WORK TASK: As soon as the line containing "assert (Hmain : removeHighlightElement" appears in the material below, start returning lines exactly, and end with the line containing "as [Hfresh Hfind].".

STORED DATA:
(** X18.  After [surroundContents], unwrapping gives the document
    back.  When the resolved range of an anchor has no partially
    contained element (its two boundary text nodes have the same parent,
    so the wrapper is made by [surroundContents]) and that parent is
    normalized (below it no text node is empty and no two text nodes are
    adjacent), applying the wrapper and deleting the highlight again
    leaves the very same tree: the same nodes with the same tags,
    attributes and data, not only the same text. *)
Theorem unwrap_restores_document :
  forall (body : node) (h : highlight) (r : range) (parent : node),
    createRangeFromHighlight body h = Some r ->
    crossesElement (startContainer r) (endContainer r) = false ->
    getNode (removelast (startContainer r)) body = Some parent ->
    normalize parent = parent ->
    removeHighlightElement
      (applyHighlight body r (Highlight.id h) (Highlight.color h))
      (Highlight.id h)
    = body
    /\ roundTrip h body = body.
Proof.
  intros body h r parent Hr Hcross Hparent Hnorm.
  assert (Hmain : removeHighlightElement
                    (applyHighlight body r (Highlight.id h) (Highlight.color h))
                    (Highlight.id h) = body).
  { destruct (createRangeFromHighlight_Some _ _ _ Hr) as [Hfresh Hfind].
    destruct (resolved_range_ok _ _ _ _ _ Hfind) as (Hbody & Hord & Hcol & Hex).
    apply querySelector_None in Hfresh.
    destruct (extractContents body r) as [[[body1 frag] bp]|] eqn:E;
      [| congruence].
    destruct (surround_pieces body r body1 frag bp Hbody Hord Hcross E)
      as (t & a & cs & l1 & l2 & Hq & Hins & Hmerge & Hcount).
    set (q := removelast (startContainer r)) in *.
    set (id := Highlight.id h) in *. set (color := Highlight.color h) in *.
    rewrite Hq in Hparent. injection Hparent as <-.
    assert (Hcs : countIds id cs = 0%nat).
    { pose proof (wrappersOf_below id q body _ Hq) as Hle.
      unfold wrappersOf in Hle at 1. fold (countIds id cs) in Hle. lia. }
    specialize (Hcount id Hcs).
    set (w := mkWrapper id color frag).
    assert (Happ : applyHighlight body r id color
                   = replaceAt q (Elem t a (l1 ++ w :: l2)) body).
    { unfold applyHighlight, surroundContents.
      rewrite Hcol, Hcross, E. unfold w. rewrite Hins. reflexivity. }
    rewrite Happ.
    assert (Hw : selectIn id w = Some []).
    { unfold w, mkWrapper. simpl. rewrite hasId_wrapper, String.eqb_refl.
      reflexivity. }
    unfold removeHighlightElement.
    rewrite (querySelector_replaceAt id q body t a cs l1 l2 w
               Hfresh Hq Hcount Hw).
    rewrite parentOf_nonempty by (destruct q; discriminate).
    rewrite removelast_last, last_last.
    rewrite getNode_snoc, (getNode_replaceAt _ _ _ _ Hq).
    rewrite (nth_error_middle l1 l2 w (List.length l1) eq_refl).
    unfold w at 1, mkWrapper.
    rewrite (firstn_middle l1 (w :: l2) (List.length l1) eq_refl).
    rewrite (skipn_S_middle l1 l2 w (List.length l1) eq_refl).
    rewrite (replaceAt_twice _ _ _ _ _ Hq).
    cbn [normalize]. rewrite Hmerge.
    change (Elem t a (mergeText (map normalize cs)))
      with (normalize (Elem t a cs)).
    rewrite Hnorm. apply replaceAt_same. exact Hq. }
  split; [exact Hmain |].
  unfold roundTrip. rewrite Hr. exact Hmain.
Qed.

RESPONSE BOX:
  assert (Hmain : removeHighlightElement
                    (applyHighlight body r (Highlight.id h) (Highlight.color h))
                    (Highlight.id h) = body).
  { destruct (createRangeFromHighlight_Some _ _ _ Hr) as [Hfresh Hfind].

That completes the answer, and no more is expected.